_WHAT YOU WILL DO_
Write out every line below that contains "Happ".

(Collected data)
>>>

(* ===== verification/CachedContract.v ===== *)
(** * The scheduler's contract with prefix caching

    [KVContract] for [paged_manager] with prefix caching over one full-attention
    group, the default of the engine, and a collision-free hash.  Beyond the
    consistency of block tables and pool the manager keeps [hashes_ok]: the hashes
    recorded for every request form a chain, and the last cached block of a table
    carries the hash of its position. *)

From stdpp Require Import base functions gmap strings list.
From Stdlib Require Import ZArith Lia.
From S2P Require Import Prelude FreeQueue Request BlockHash BlockPool KVCacheInterface SingleType PrefixLookup.
From S2P Require Import KVCoordinator CoordinatorInv CoordinatorOk KVCacheManager KVManagerOk KVLookup.
From S2P Require Import SchedulerTypes SchedulerSpec PagedContract HashChain.
Open Scope list_scope.
Open Scope Z_scope.

Section cached.
Context (hash_fn : Z * list Z * option (list ExtraKey) -> Z) (NONE_HASH : Z) (max_len : Z) (stats : bool).
Notation chained := (chained hash_fn NONE_HASH).

(** ** What the manager keeps *)

Definition hashes_ok (m : KVCacheManager) : Prop :=
  forall id, chained (hashes_of_request m id) /\
    forall x nc, x ∈ managers m -> num_cached_block x !! id = Some nc ->
      linked (pool_of m) (blocks_of x id) (hashes_of_request m id) nc.

(** What no operation changes. *)
Record same_settings (m m' : KVCacheManager) : Prop := {
  ss_caching : manager_caching m' = manager_caching m;
  ss_len : manager_max_model_len m' = manager_max_model_len m;
  ss_log : log_stats m' = log_stats m;
  ss_stats : is_Some (prefix_cache_stats m) -> is_Some (prefix_cache_stats m');
  ss_block : manager_block_size m' = manager_block_size m;
  ss_kind : kind (coordinator m') = kind (coordinator m);
  ss_events : enable_kv_cache_events (pool_of m') = enable_kv_cache_events (pool_of m) }.

Record cached_manager (m : KVCacheManager) : Prop := {
  cm_caching : manager_caching m = true;
  cm_len : manager_max_model_len m = max_len;
  cm_group : exists x, managers m = [x] /\ is_full (kv_cache_spec x) = true /\ kind (coordinator m) = Unitary (kv_cache_spec x) /\
    manager_block_size m = Some (block_size x);
  cm_events : enable_kv_cache_events (pool_of m) = false;
  cm_stats : log_stats m = true -> is_Some (prefix_cache_stats m);
  cm_log : stats = true -> log_stats m = true }.
(** [t] holds the requests with slots and bounds their cached blocks. *)
Definition tracked (m : KVCacheManager) (t : gmap string Z) : Prop :=
  forall id, match t !! id with
    | Some c => known m id /\ forall x nc, x ∈ managers m -> num_cached_block x !! id = Some nc -> nc <= c / block_size x
    | None => unknown (managers m) id
    end.
Definition cached_ok (m : KVCacheManager) (t : gmap string Z) : Prop :=
  cached_manager m /\ tracked m t /\ hashes_ok m /\ exists fr, kv_inv m fr.

(** A hashed block of a table is in use. *)
Lemma table_in_use m fr x id j b k :
  kv_inv m fr -> x ∈ managers m -> blocks_of x id !! j = Some b -> block_hash (pool_of m) b = Some k -> 0 < ref_cnt (pool_of m) b.
Proof.
  intros Hinv Hx Hb Hk. pose proof (kc_pool _ _ _ _ (ki_core _ _ Hinv)) as Hp.
  destruct (ci_real _ _ _ (pi_cache _ _ _ Hp) _ _ Hk) as (n & -> & Hn & _).
  rewrite (pi_ref _ _ _ Hp) by lia.
  assert (Hin : n ∈ held_all (managers m) ++ []).
  { rewrite app_nil_r. eapply held_of_all; [exact Hx|]. eapply in_table_held; [exact Hb|lia]. }
  apply list_elem_of_In, (count_occ_In Nat.eq_dec) in Hin. lia.
Qed.
Lemma linked_pinned m fr x id hs nc p' bl' :
  kv_inv m fr -> x ∈ managers m -> pinned (pool_of m) p' -> (exists l, bl' = blocks_of x id ++ l) ->
  linked (pool_of m) (blocks_of x id) hs nc -> linked p' bl' hs nc.
Proof.
  intros Hinv Hx [_ Hp] [l ->] Hl Hpos. destruct (Hl Hpos) as (b & k & Hb & Hk & Hh). exists b, k.
  split; [by apply lookup_app_l_Some|]. split; [|done]. apply Hp; [by eapply table_in_use|done].
Qed.

(** An operation on [id] keeps everything about the other requests. *)
Lemma cached_step m t m' fr' id t' :
  cached_ok m t -> kv_inv m' fr' -> same_settings m m' -> evolves id (managers m) (managers m') ->
  (forall i, i <> id -> hashes_of_request m' i = hashes_of_request m i) ->
  pinned (pool_of m) (pool_of m') \/ block_hash (pool_of m') = block_hash (pool_of m) ->
  (forall i, i <> id -> t' !! i = t !! i) ->
  chained (hashes_of_request m' id) ->
  (forall x nc, x ∈ managers m' -> num_cached_block x !! id = Some nc -> linked (pool_of m') (blocks_of x id) (hashes_of_request m' id) nc) ->
  match t' !! id with
  | Some c => known m' id /\ forall x nc, x ∈ managers m' -> num_cached_block x !! id = Some nc -> nc <= c / block_size x
  | None => unknown (managers m') id
  end -> cached_ok m' t'.
Proof.
  intros ([C1 C2 (x & Hm & C3 & C4 & C5) C6 C7 C8] & Ht & Hh & fr & Hinv) Hinv' [S1 S2 S3 S4 S5 S6 S7] He Ho Hp Ht' Hc Hl Hid.
  rewrite Hm in He. apply Forall2_cons_inv_l in He as (x' & ms & [[E1 E2] Hk] & Hnil & Hm'). apply Forall2_nil_inv_l in Hnil as ->.
  assert (Hx : x ∈ managers m) by (rewrite Hm; left).
  split; [|split; [|split; [|by exists fr']]].
  - split; [congruence|congruence| |congruence|rewrite S3; intros Hlog; by apply S4, C7|rewrite S3; exact C8].
    exists x'. unfold block_size in *. rewrite E1. split; [done|]. split; [done|]. split; [congruence|congruence].
  - intros i. destruct (decide (i = id)) as [->|Hne]; [done|]. rewrite Ht' by done. specialize (Ht i). destruct (Hk i Hne) as [K1 K2].
    destruct (t !! i) as [c|].
    + destruct Ht as [Hkn Hb]. split.
      * intros y Hy. rewrite Hm' in Hy. apply list_elem_of_singleton in Hy as ->. destruct (Hkn x Hx) as (nc & Hnc & Hlen). exists nc.
        split; [by rewrite K2|]. rewrite S1, Ho by done. exact Hlen.
      * intros y nc Hy. rewrite Hm' in Hy. apply list_elem_of_singleton in Hy as ->. rewrite K2. unfold block_size. rewrite E1. by apply Hb.
    + intros y Hy. rewrite Hm' in Hy. apply list_elem_of_singleton in Hy as ->. rewrite K1, K2. by apply Ht.
  - intros i. destruct (decide (i = id)) as [->|Hne]; [done|]. rewrite Ho by done. destruct (Hh i) as [H1 H2]. split; [done|].
    intros y nc Hy. rewrite Hm' in Hy. apply list_elem_of_singleton in Hy as ->. destruct (Hk i Hne) as [-> ->]. intros Hnc.
    specialize (H2 x nc Hx Hnc). destruct Hp as [Hp|Hp].
    + eapply linked_pinned; [exact Hinv|exact Hx|exact Hp|exists []; by rewrite app_nil_r|done].
    + intros Hpos. destruct (H2 Hpos) as (b & k & ? & ? & ?). exists b, k. by rewrite Hp.
Qed.

(** ** [allocate_slots] *)

Lemma settings_refl m : same_settings m m.
Proof. by split. Qed.
Lemma settings_coordinator m c :
  kind c = kind (coordinator m) -> enable_kv_cache_events (block_pool c) = enable_kv_cache_events (pool_of m) ->
  same_settings m (with_coordinator m c).
Proof. intros Hk He. by split. Qed.
Lemma append_tokens_spec r sp sampled :
  pooling_params r = false -> sampling_params r = Some sp -> num_tokens r < max_len -> num_output_tokens r < max_tokens r ->
  exists kept rest stopped r', append_tokens cfg r sampled [] = Ok (kept, stopped, r') /\ sampled = kept ++ rest /\
    (forall l l', kept = l ++ l' -> l <> [] -> l' <> [] -> ~ stops max_len sp (append_output_token_ids r l)) /\
    num_tokens r' = num_tokens r + Z.of_nat (length kept) /\ num_tokens r' <= max_len /\ num_output_tokens r' <= max_tokens r /\
    match stopped with
    | true => kept <> [] /\ stops max_len sp (append_output_token_ids r kept) /\ stopped_from (append_output_token_ids r kept) r' /\ is_finished r' = true
    | false => rest = [] /\ r' = append_output_token_ids r kept /\ (kept <> [] -> ~ stops max_len sp r')
    end.
Proof.
  intros Hp Hs. assert (Happ : forall r l l', append_output_token_ids (append_output_token_ids r l) l' = append_output_token_ids r (l ++ l')).
  { intros r0 l l'. unfold append_output_token_ids, assign. cbn. by rewrite <-!app_assoc. }
  assert (Hnil : forall r, append_output_token_ids r [] = r) by (intros []; unfold append_output_token_ids, assign; cbn; by rewrite !app_nil_r).
  assert (Hlen : forall r l, num_tokens (append_output_token_ids r l) = num_tokens r + Z.of_nat (length l) /\
                             num_output_tokens (append_output_token_ids r l) = num_output_tokens r + Z.of_nat (length l)).
  { intros r0 l. split; [apply num_tokens_append|]. unfold num_output_tokens. cbn. rewrite length_app. lia. }
  enough (G : forall kept0, num_tokens r < max_len -> num_output_tokens r < max_tokens r ->
    exists kept rest stopped r', append_tokens cfg r sampled kept0 = Ok (kept0 ++ kept, stopped, r') /\ sampled = kept ++ rest /\
    (forall l l', kept = l ++ l' -> l <> [] -> l' <> [] -> ~ stops max_len sp (append_output_token_ids r l)) /\
    num_tokens r' = num_tokens r + Z.of_nat (length kept) /\ num_tokens r' <= max_len /\ num_output_tokens r' <= max_tokens r /\
    match stopped with
    | true => kept <> [] /\ stops max_len sp (append_output_token_ids r kept) /\ stopped_from (append_output_token_ids r kept) r' /\ is_finished r' = true
    | false => rest = [] /\ r' = append_output_token_ids r kept /\ (kept <> [] -> ~ stops max_len sp r')
    end) by exact (G []).
  revert r Hp Hs. induction sampled as [|t l IH]; intros r Hp Hs kept0 H1 H2.
  { exists [], [], false, r. cbn. rewrite app_nil_r. split; [done|]. split; [done|]. split; [by intros [] ? [=]|]. repeat split; try done; lia. }
  cbn [append_tokens]. set (r1 := append_output_token_ids r [t]). destruct (Hlen r [t]) as [L1 L2]. fold r1 in L1, L2. cbn in L1, L2.
  destruct (check_stop_ok r1 sp) as (b & r2 & -> & Hb); [done|done|unfold r1; cbn; by destruct (output_token_ids r)|]. cbn [bind].
  assert (Hone : forall l0 l', [t] = l0 ++ l' -> l0 <> [] -> l' <> [] -> ~ stops max_len sp (append_output_token_ids r l0)).
  { intros [|? [|]] [|] E ? ?; by inversion E. }
  destruct b.
  - destruct Hb as [Hst Hfr]. exists [t], l, true, r2. split; [done|]. split; [done|]. split; [exact Hone|].
    destruct Hfr as (st & reason & Hfin & ->). split; [exact L1|]. split; [change (num_tokens r1 <= max_len); lia|]. split; [change (num_output_tokens r1 <= max_tokens r); lia|].
    split; [done|]. split; [done|]. split; [by exists st, reason|]. by destruct Hfin as [-> | ->].
  - destruct Hb as [Hst ->].
    assert (B1 : num_tokens r1 < max_len) by (destruct (Z.lt_ge_cases (num_tokens r1) max_len); [done|exfalso; apply Hst; by left]).
    assert (B2 : num_output_tokens r1 < max_tokens r1) by (destruct (Z.lt_ge_cases (num_output_tokens r1) (max_tokens r1)); [done|exfalso; apply Hst; right; by left]).
    destruct (IH r1 Hp Hs (kept0 ++ [t]) B1 B2) as (kept & rest & stopped & r' & Hok & Hl & Hpre & N1 & N2 & N3 & Hend).
    exists (t :: kept), rest, stopped, r'. split; [rewrite Hok; by rewrite <-app_assoc|]. split; [by rewrite Hl|].
    assert (Er : append_output_token_ids r1 kept = append_output_token_ids r (t :: kept)) by (unfold r1; by rewrite Happ).
    split; [|split; [cbn [length]; lia|split; [done|split; [done|]]]].
    + intros [|t' l0] l' E Hne Hne'; [done|]. cbn in E. injection E as <- E. destruct l0 as [|t0 l0]; [done|].
      replace (append_output_token_ids r (t :: t0 :: l0)) with (append_output_token_ids r1 (t0 :: l0)) by (unfold r1; by rewrite Happ).
      by apply (Hpre _ l').
    + rewrite Er in Hend. destruct stopped; [by destruct Hend as (_ & ?)|]. destruct Hend as (-> & -> & Hk). split; [done|]. split; [done|]. intros _.
      destruct kept; [exact Hst|by apply Hk].
Qed.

<<<

_REPLY TO THE EXERCISE_
  intros Hp Hs. assert (Happ : forall r l l', append_output_token_ids (append_output_token_ids r l) l' = append_output_token_ids r (l ++ l')).
    assert (Er : append_output_token_ids r1 kept = append_output_token_ids r (t :: kept)) by (unfold r1; by rewrite Happ).
      replace (append_output_token_ids r (t :: t0 :: l0)) with (append_output_token_ids r1 (t0 :: l0)) by (unfold r1; by rewrite Happ).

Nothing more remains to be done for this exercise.